Thus far, when the reins have been released it’s been Hamlin riding the fastest horse.

Matt Kenseth
A two-time Daytona 500 champion, Kenseth is as stealthy-strong as any plate racer on the circuit. Yes, he’s torn up some race cars this week, but the lessons learned may have only made him better. A masterful win in Thursday’s second Duel wasn’t proof of that, but it was sweet redemption.

“Honestly, I was kind of embarrassed to walk in the garage,” said Kenseth of the two wrecks where he’d been at ground zero. “I feel like they're looking at you cross-eyed when you're walking by.

“To get the car in the front (in the Duel) and keep it there, win that thing, certainly builds confidence.”

Even more encouraging for Kenseth and teammate Hamlin is that as good as they’ve been, the duo has yet to truly work with one another in race conditions.

Kevin Harvick  Kevin Harvick
Kevin Harvick can identify with Denny Hamlin.
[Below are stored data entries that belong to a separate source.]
(* ===== verification/DeviceFacts.v ===== *)
(** The devices: every endpoint that a class constructs has the servers that its device
    types require, and the commands that it executes keep its attributes well formed. *)
From S2P Require Import Prelude JsString JsValue Validate Async Ownership NodePath Bridge Platform Deep Behaviors BehaviorFacts Endpoint EndpointFacts.
From S2P Require Import DeviceTypes ClusterServers ClusterServerFacts EndpointTree EndpointTreeFacts Devices.
From stdpp Require Import gmap strings relations.
#[local] Open Scope string_scope.
#[local] Open Scope Z_scope.
Import Behaviors Endpoint DeviceTypes ClusterServers Tree Devices.

(** ** Servers that are created *)

(** Functions that take no server away, and those that leave a server behind. *)
Definition Grows (f : World -> World) : Prop := forall w c, is_Some (servers w !! c) -> is_Some (servers (f w) !! c).
Definition Creates (c : string) (f : World -> World) : Prop := forall w, is_Some (servers (f w) !! c).

Lemma require_grows c attrs : Grows (require c attrs).
Proof. intros w c' [f H]. rewrite require_lookup, H. by eexists. Qed.

Lemma server_grows c features attrs : Grows (server c features attrs).
Proof. apply require_grows. Qed.

Lemma server_creates c features attrs : Creates c (server c features attrs).
Proof.
  intros w. unfold server. rewrite require_lookup. destruct (servers w !! c); [by eexists|]. rewrite bool_decide_eq_true_2 by done. by eexists.
Qed.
Last season, it was Harvick who entered Sunday with an unblemished Speedweeks record. His hopes for a second 500 win wasn’t to be, though, as his Richard Childress Racing Chevy — one very similar to the Chevy Austin Dillon will drive this year — was swept up in an accident not of his making.

Starting anew at Stewart-Haas Racing in 2014, he’s shown strength throughout the week, running second by a nose to Kenseth in the first Duel. Crew chief Rodney Childers says the team is ready.

“I feel like we’re good to go,” said Childers following Happy Hour. “Kevin’s really happy with the car. Didn’t have any vibrations, tire wear has been good.

“It’s a new group of guys. We have to do our jobs, not make mistakes and we should be good.”

Brad Keselowski
Keselowski typically doesn’t make this list. His career-best, fourth-place run in the Daytona 500 boosted the 2012 series champion’s average finish at the track to 22.1. However, Keselowski’s No. 2 Team Penske Ford has shown muscle in the pack throughout the week.

Second to Hamlin in the Unlimited, another showdown between the two was shaping up in the second Duel when a pit road speeding penalty and subsequent flat tire spoiled a promising run.

“I have the best (Cup) car I’ve ever had down here,” Keselowski quipped following a runner-up finish in the Nationwide Series race.

If the car matches the confidence, that average finish could continue its positive trend.

Jamie McMurray  Jamie McMurray
Looking for a darkhorse? McMurray, in a back-up car after the big Duel wreck, fits the bill. Third on the board in final practice, McMurray’s Chip Ganassi Racing team ran 27 laps on Saturday.

“The car has been running better today,” crew chief Keith Rodden said. “We had to get the back up out and we didn’t get much time on the track yesterday. So today we ran in a small pack. It sucked up good (in the draft) and we ran by ourselves to try a few things just for raw speed and Jamie is pretty happy.”

If Rodden may have questions about the car, but there are none surrounding the driver. Four of his seven career Cup wins have come on the plate tracks of Daytona and Talladega. And as McMurray showed in the 2010 Daytona 500, the annual unexpected contender sometimes actually goes to Victory Lane.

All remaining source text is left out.